1/3/09 Today it was off to our new destination..our camp on Menegai Crater and a visit to Lake Nakuru. It was a very long and treacherous journey from Samburu to Lake Nakuru, crossing the equator.
we awoke at 630 for a 700 breakfast. we saw zebra, giraffe, ostrich, and dik dik on the way out, without even trying. we spent the next two hours bumping up and down and down and up and up and down on the unpaved road. we took a stop for bathroom and shopping, which was only an interlude to the next four hours of rocky, bumping, up and down, across unpaved pathways through kenya. the views were beautiful, the country magnificant and the roads, way way way unfinished. every 100 miles, the landscape changed totally from arid desert to green farmlands to plains to mountains.
we stopped for a picnic lunch at the equator, designed by the sign which said ýou are now at the equator'. a local kenyan explained the hemispheres and then performed, with rebecca and noah's help, the water experiment to show that water rotates in opposite directions across the equator. we video taped this for the girls'science classes. the local kenyan had a gps to prove that we were, in fact, at 0.00. combined with our frequent trips to our friends in greenwich, england, we feeling like a bunch of zeros these days.

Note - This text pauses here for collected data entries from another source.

Lemma at_in (es : list sxdisk_gpt_entry) i :
  0 <= i < zlen es -> In (at_ entry0 es i) es.
Proof. intros Hi. unfold at_. case_if; [lia|]. apply nth_In. unfold zlen in Hi. lia. Qed.

Lemma in_at (es : list sxdisk_gpt_entry) e : In e es -> exists i, 0 <= i < zlen es /\ at_ entry0 es i = e.
Proof.
  intros Hin. apply (In_nth _ _ entry0) in Hin as (n & Hn & E). exists (Z.of_nat n).
  unfold zlen, at_. split; [lia|]. case_if; [lia|]. by rewrite Nat2Z.id.
Qed.

(** *** The scan of [sxdisk_gpt_add] *)

Lemma add_scan_none es : forall index slot first last,
  add_scan es index slot first last = None <->
  exists e, In e es /\ sxdisk_entry_in_use e = true /\ in_range e first last = true.
Proof.
  induction es as [|e es IH]; intros index slot first last; cbn [add_scan].
  - split; [done|]. by intros (e & [] & _).
  - destruct (sxdisk_entry_in_use e) eqn:Eu; cbn [negb].
    + destruct (_ && _) eqn:Er.
      * split; [|done]. intros _. exists e. split; [by left|]. by split.
      * rewrite IH. split; intros (x & H1 & H2 & H3); exists x; (split; [|done]).
        -- by right.
        -- destruct H1 as [->|]; [|done]. unfold in_range in H3. congruence.
    + rewrite IH. split; intros (x & H1 & H2 & H3); exists x; (split; [|done]).
      * by right.
      * destruct H1 as [->|]; [congruence|done].
Qed.

(** The slot kept so far, or the first empty entry from here on. *)
Lemma add_scan_some es : forall index slot first last r,
  0 <= index -> index + zlen es <= SXDISK_GPT_ENTRY_COUNT -> add_scan es index slot first last = Some r ->
  if slot =? SXDISK_GPT_ENTRY_COUNT
  then (r = SXDISK_GPT_ENTRY_COUNT /\ Forall (fun e => sxdisk_entry_in_use e = true) es) \/
       (index <= r < index + zlen es /\ sxdisk_entry_in_use (at_ entry0 es (r - index)) = false /\
        forall k, index <= k < r -> sxdisk_entry_in_use (at_ entry0 es (k - index)) = true)
  else r = slot.
Proof.
  assert (H128 : SXDISK_GPT_ENTRY_COUNT = 128) by reflexivity.
  assert (Hcons : forall e l i, 0 < i -> at_ entry0 (e :: l) i = at_ entry0 l (i - 1)).
  { intros e l i Hi. unfold at_. case_if; [lia|]. case_if; [lia|].
    replace (Z.to_nat i) with (S (Z.to_nat (i - 1))) by lia. done. }
  induction es as [|e es IH]; intros index slot first last r Hi Hl Hs; cbn [add_scan] in Hs.
  - simplify_eq. case_if; [|done]. left. split; [lia|constructor].
  - assert (Hz : zlen (e :: es) = zlen es + 1) by (unfold zlen; cbn [length]; lia). rewrite Hz in Hl.
    pose proof (zlen_nonneg es).
    destruct (sxdisk_entry_in_use e) eqn:Eu; cbn [negb] in Hs.
    + destruct (_ && _); [done|]. apply IH in Hs; [|lia..]. case_if; [|done]. destruct Hs as [[E F]|(R1 & R2 & R3)].
      * left. split; [done|]. by constructor.
      * right. rewrite Hz. split; [lia|]. split; [rewrite Hcons by lia; by replace (r - index - 1) with (r - (index + 1)) by lia|].
        intros k Hk. destruct (decide (k = index)) as [->|]; [by replace (index - index) with 0 by lia|].
        rewrite Hcons by lia. replace (k - index - 1) with (k - (index + 1)) by lia. apply R3. lia.
    + apply IH in Hs; [|lia..]. destruct (slot =? SXDISK_GPT_ENTRY_COUNT) eqn:Es.
      * replace (index =? SXDISK_GPT_ENTRY_COUNT) with false in Hs by lia. subst r. right. rewrite Hz.
        split; [lia|]. replace (index - index) with 0 by lia. split; [done|]. intros k Hk. lia.
      * by rewrite Es in Hs.
Qed.

(** *** What an addition does *)

Definition range_last (first count : Z) : Z := u64 (u64 (first + count) - 1).
Definition range_usable (g : sxdisk_gpt) (first count : Z) : Prop :=
  first_usable g <= first /\ first <= range_last first count <= last_usable g.
Definition range_free (g : sxdisk_gpt) (first last : Z) : Prop :=
  forall i, 0 <= i < 128 -> sxdisk_entry_in_use (at_ entry0 (entries g) i) = true ->
    in_range (at_ entry0 (entries g) i) first last = false.

Lemma range_last_id first count : 0 <= first -> 0 < count -> first + count < 2 ^ 64 -> range_last first count = first + count - 1.
Proof. change (2 ^ 64) with 18446744073709551616. intros H1 H2 H3. unfold range_last. rewrite (u64_id (first + count)), u64_id by lia. done. Qed.

Definition new_partition (first count : Z) (type : list Z) (name random : option (list Z)) : sxdisk_gpt_entry :=
  mk_entry type (new_guid random) first (range_last first count) 0
           (match name with Some n => sxdisk_entry_set_name n | None => replicate 36 0 end).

we head out for another 2 hours of driving, this time on paved roads, and many kenyan kids waving at us as we drove.
we arrived at the menengai crater, our home for the next two days. the crater is the second largest volcanic crater in the world. since the larger one, in indonesia, has a lake on it, this one is the best to view. it is some 14 miles across, 6,000 feet deep, full of black volanic rock, and stunning. we stayed in a tent camp and our tent was perched, literally, on the edge of the crater with magnificant views. the tent camp, in fact, was created by a local foundation that purchased and built the camp so that it could employ the eldest children in orphan families. this way, the proceeds from the tent camp are funneled back into the local community, an eco-tourism victory.
our tent, called a banta in swahili, had its own bathroom, hot shower, separate area for the girls to sleep, and a beautiful deck overlooking the crater.
after checking in, we took a hike along the edge of the crater with our guide, peter.
we relaxed until dinner, then back to the banti to find hot water bottles in our beds as part of their turndown service.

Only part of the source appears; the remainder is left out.